Thứ Tư, 14 tháng 6, 2017


Thursday of the Tenth Week in Ordinary Time
Lectionary: 362

Brothers and sisters:
To this day, whenever Moses is read,
a veil lies over the hearts of the children of Israel,
but whenever a person turns to the Lord the veil is removed.
Now the Lord is the Spirit and where the Spirit of the Lord is, 
there is freedom.
All of us, gazing with unveiled face on the glory of the Lord,
are being transformed into the same image from glory to glory,
as from the Lord who is the Spirit.

Therefore, since we have this ministry through the mercy shown us,
we are not discouraged.
And even though our Gospel is veiled,
it is veiled for those who are perishing,
in whose case the god of this age
has blinded the minds of the unbelievers,
so that they may not see the light of the Gospel
of the glory of Christ, who is the image of God.
For we do not preach ourselves but Jesus Christ as Lord,
and ourselves as your slaves for the sake of Jesus.
For God who said, Let light shine out of darkness,
has shone in our hearts to bring to light
the knowledge of the glory of God
on the face of Jesus Christ.

R. (see 10b) The glory of the Lord will dwell in our land.
I will hear what God proclaims;
the LORD–for he proclaims peace to his people.
Near indeed is his salvation to those who fear him,
glory dwelling in our land.
R. The glory of the Lord will dwell in our land.
Kindness and truth shall meet;
justice and peace shall kiss.
Truth shall spring out of the earth,
and justice shall look down from heaven.
R. The glory of the Lord will dwell in our land.
The LORD himself will give his benefits;
our land shall yield its increase.
Justice shall walk before him,
and salvation, along the way of his steps.
R. The glory of the Lord will dwell in our land.

AlleluiaJN 13:34
R. Alleluia, alleluia.
I give you a new commandment:
love one another as I have loved you.
R. Alleluia, alleluia.

GospelMT 5:20-26
Jesus said to his disciples: 
"I tell you, unless your righteousness surpasses that
of the scribes and Pharisees,
you will not enter into the Kingdom of heaven.
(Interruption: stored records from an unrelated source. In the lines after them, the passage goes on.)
(* ===== verification/Flow.v ===== *)
(** Back-pressure: the admission window bounds what a node can have under way,
    so the rings never fill and the waiting loops of [send_to_peer] and
    [broadcast_batch] ([src/bandle.cpp]) never have to wait. *)
From stdpp Require Import functions.
From S2P Require Import Prelude Histogram KVStore Message Ring Transport NodeState Bandle Execute Replica Submit Cluster Agreement.

Section Flow.
Context {C S : Type} `{Chan : Channel C} `{!ChannelLaws C} `{Store : ReplicaStore S}.
Context (hash : bytes → Z) `{!ReplicaStoreLaws hash S}.
Context (rdtsc : Z → nat → Z) (cfg : Z → Config) (V0 : MapType).
Implicit Types (c : Cluster C S) (h : History) (n : Z → Z → nat).

Abbreviation inv := (cluster_inv hash cfg V0).

(** The most messages one node can have under way to another. *)
Definition kMaxUnderWay : Z := 21846.

(** A replica has not executed past what it was not given. *)
Lemma exec_le_undelivered c h n i j : inv c h n → is_node i → is_node j →
  execute_next_ (nodes c j) ≤ seq_at i (n i j).
Proof.
  intros Hc Hi Hj. destruct (Z.le_gt_cases (execute_next_ (nodes c j)) (seq_at i (n i j))) as [|Hgt]; [done|exfalso].
  destruct (ri_prefix _ _ _ _ (ci_replica _ _ _ _ _ _ Hc j Hj) (seq_at i (n i j))) as [m Hm].
  { unfold seq_at, is_node in *. lia. }
  rewrite delivered_at, Nat.ltb_irrefl in Hm by done. done.
Qed.

Lemma under_way_bound c h n i j : inv c h n → is_node i → is_node j →
  Z.of_nat (length (h i) - n i j) < kMaxUnderWay.
Proof.
  intros Hc Hi Hj. pose proof (exec_le_undelivered c h n i j Hc Hi Hj) as Hlow.
  pose proof (nd_next _ _ _ _ (ci_node _ _ _ _ _ _ Hc i Hi)) as Hseq.
  pose proof (nd_window _ _ _ _ (ci_node _ _ _ _ _ _ Hc i Hi)).
  pose proof (nd_window _ _ _ _ (ci_node _ _ _ _ _ _ Hc j Hj)).
  pose proof (exec_le_next hash cfg V0 c h n j i Hc Hj Hi).
  unfold seq_at, kWindow, kMaxUnderWay in *. lia.
Qed.

(** What is in a channel and its sender's hands is under way. *)
Lemma channel_load c h n i j : inv c h n → is_node i → is_node j → i ≠ j → ∃ q, ch_queue (chans c (i, j)) q ∧
  Z.of_nat (length (inbox c (i, j)) + length q + length (outgoing i (threads c i) j)) < kMaxUnderWay.
Proof.
  intros Hc Hi Hj Hij. destruct (ci_flow _ _ _ _ _ _ Hc i j Hi Hj) as [_ (q&Hq&_&Hd)].
  exists q. split; [by apply Hq|]. apply (f_equal length) in Hd.
  rewrite length_drop, !length_app, !length_fmap in Hd.
  pose proof (under_way_bound c h n i j Hc Hi Hj). lia.
Qed.

(** C20: a sender never waits for a receiver: whenever a thread broadcasts, the
    ring to every peer it has not yet served has room for the whole message
    batch, so the loops of [send_to_peer] and [broadcast_batch] end at their
    first attempt, however far behind the receivers are. *)
Theorem broadcast_never_waits c h i j noop msgs to chunks (Hcfg : config_ok cfg)
    (Hr : reach hash rdtsc cfg V0 c h) (Hno : no_overflow h) (Hi : is_node i)
    (Ht : threads c i = TSend noop msgs to chunks) (Hj : j ∈ to) :
  ch_ready (length msgs) (chans c (i, j)) = true.
Proof.
  destruct (reach_inv hash rdtsc cfg Hcfg V0 c h Hr Hno) as [n Hc].
  pose proof (nd_thread _ _ _ _ (ci_node _ _ _ _ _ _ Hc i Hi)) as Hth. rewrite Ht in Hth.
  destruct Hth as (_&_&_&_&Hto&_). destruct (Hto j Hj) as [Hnj Hji].
  destruct (channel_load c h n i j Hc Hi Hnj (not_eq_sym Hji)) as (q&Hq&Hl).
  apply ch_ready_law with q; [done|]. rewrite Ht in Hl. cbn [outgoing] in Hl.
  rewrite decide_True in Hl by (by right). unfold kMaxUnderWay, kBandleRingCapacity in *. lia.
Qed.

End Flow.

(** ** A node that broadcasts *)
Module Examples.
Import Agreement.Schedule Agreement.Examples KVStore.Examples.

#[local] Existing Instance rep.
#[local] Existing Instance rep_laws.

(** Node 1 has admitted its first chunk and sent it nowhere. *)
Definition sending : list Action := submit1 ++ [Admit 1].

Lemma sending_runs : runs sending = true.
Proof. by vm_compute. Qed.
Lemma sending_small : no_overflow (result sending).2.
Proof. apply no_overflow_check. by vm_compute. Qed.

Definition sent : list BandleMessage :=
  match threads (result sending).1 1 with TSend _ msgs _ _ => msgs | _ => [] end.

Example broadcast_never_waits_witness :
  sent ≠ [] ∧ ch_ready (length sent) (chans (result sending).1 (1, 3)) = true.
Proof.
  split; [by vm_compute|].
  apply (broadcast_never_waits length_hash clock cfg V0 (result sending).1 (result sending).2 1 3 false sent [2; 3] []
    cfg_ok (result_reach sending sending_runs) sending_small node1); [by vm_compute|by right; left].
Defined.

End Examples.
(* ===== verification/ConcProgress.v ===== *)
(** The cluster over its shared memory never gets stuck: whatever the threads
    and the memory system are in the middle of, the rings can be brought to
    rest ([settle_cluster]); from rest every step of [Cluster] is a run of the
    machine ([realize]); so what [Progress] shows of the one holds of the other
    ([concurrent_cluster_catches_up]).  As in [ClusterConc], payloads are kept
    coherent. *)
From stdpp Require Import functions relations.
From S2P Require Import Prelude Histogram KVStore Message Ring RingConc RingChannel Transport ConcChannel NodeState Bandle Execute Stats Replica Submit Cluster Agreement ClusterConc Flow Progress.

(** A consumer that reads has found something. *)
Lemma claims_something m : ring_reachable m → consumer m ≠ CIdle → (0 < claimed (consumer m))%nat.
Proof.
  induction 1 as [|m a m' _ IH Hs]; [done|]. intros Hne.
  assert (consumer m' = consumer m ∨ ring_step a m = consumer_step kBandleRingCapacity a m) as [Heq|Hc].
  { destruct a; cbn [machine_step] in Hs; try (by right); left; unfold producer_step, memory_step in Hs;
      repeat case_match; by simplify_eq. }
  - rewrite Heq in *. by apply IH.
  - rewrite Hc in Hs. unfold consumer_step in Hs. destruct (consumer m) as [|t count got fresh|t count got fresh] eqn:Hcons.
    + destruct a; try done. case_match eqn:Hb; [done|]. simplify_eq. cbn. apply orb_false_elim in Hb as [H1 H2].
      pose proof (w64_range (head (mem m) - own_tail m)) as [? _]. lia.
    + specialize (IH ltac:(done)). cbn in IH. destruct a; repeat case_match; by simplify_eq.
    + specialize (IH ltac:(done)). cbn in IH. destruct a; repeat case_match; by simplify_eq.
Qed.

Section Accesses.
Context {S : Type} `{Store : ReplicaStore S}.
Context (cfg : Z → Config).
Implicit Types (f : Shared S) (p : Z * Z).

Abbreviation accesses := (rtc (access true cfg)).

(** [f'] is [f] with the ring of [p] replaced by [m]. *)
Record at_ring p (m : Machine) f f' : Prop := {
  at_nodes : nodes f' = nodes f;
  at_threads : threads f' = threads f;
  at_inbox : inbox f' = inbox f;
  at_here : chans f' p = m;
  at_others p' : p' ≠ p → chans f' p' = chans f p'
}.

Lemma at_set_chan p m f : at_ring p m f (set_chan p m f).
Proof. split; try done; cbn; [by rewrite fn_lookup_insert|intros p' Hne; by rewrite fn_lookup_insert_ne]. Qed.

Lemma at_ring_trans p m m' f f1 f2 : at_ring p m f f1 → at_ring p m' f1 f2 → at_ring p m' f f2.
Proof.
  intros [? ? ? ? H1] [? ? ? ? H2]. split; try congruence. intros p' Hne. by rewrite H2, H1.
Qed.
"You have heard that it was said to your ancestors,
You shall not kill; and whoever kills will be liable to judgment.
But I say to you, whoever is angry with his brother
will be liable to judgment,
and whoever says to his brother,
Raqa, will be answerable to the Sanhedrin,
and whoever says, 'You fool,' will be liable to fiery Gehenna.
Therefore, if you bring your gift to the altar,
and there recall that your brother
has anything against you,
leave your gift there at the altar,
go first and be reconciled with your brother,
and then come and offer your gift.
Settle with your opponent quickly while on the way to court with him.
Otherwise your opponent will hand you over to the judge,
and the judge will hand you over to the guard,
and you will be thrown into prison.
Amen, I say to you,
you will not be released until you have paid the last penny."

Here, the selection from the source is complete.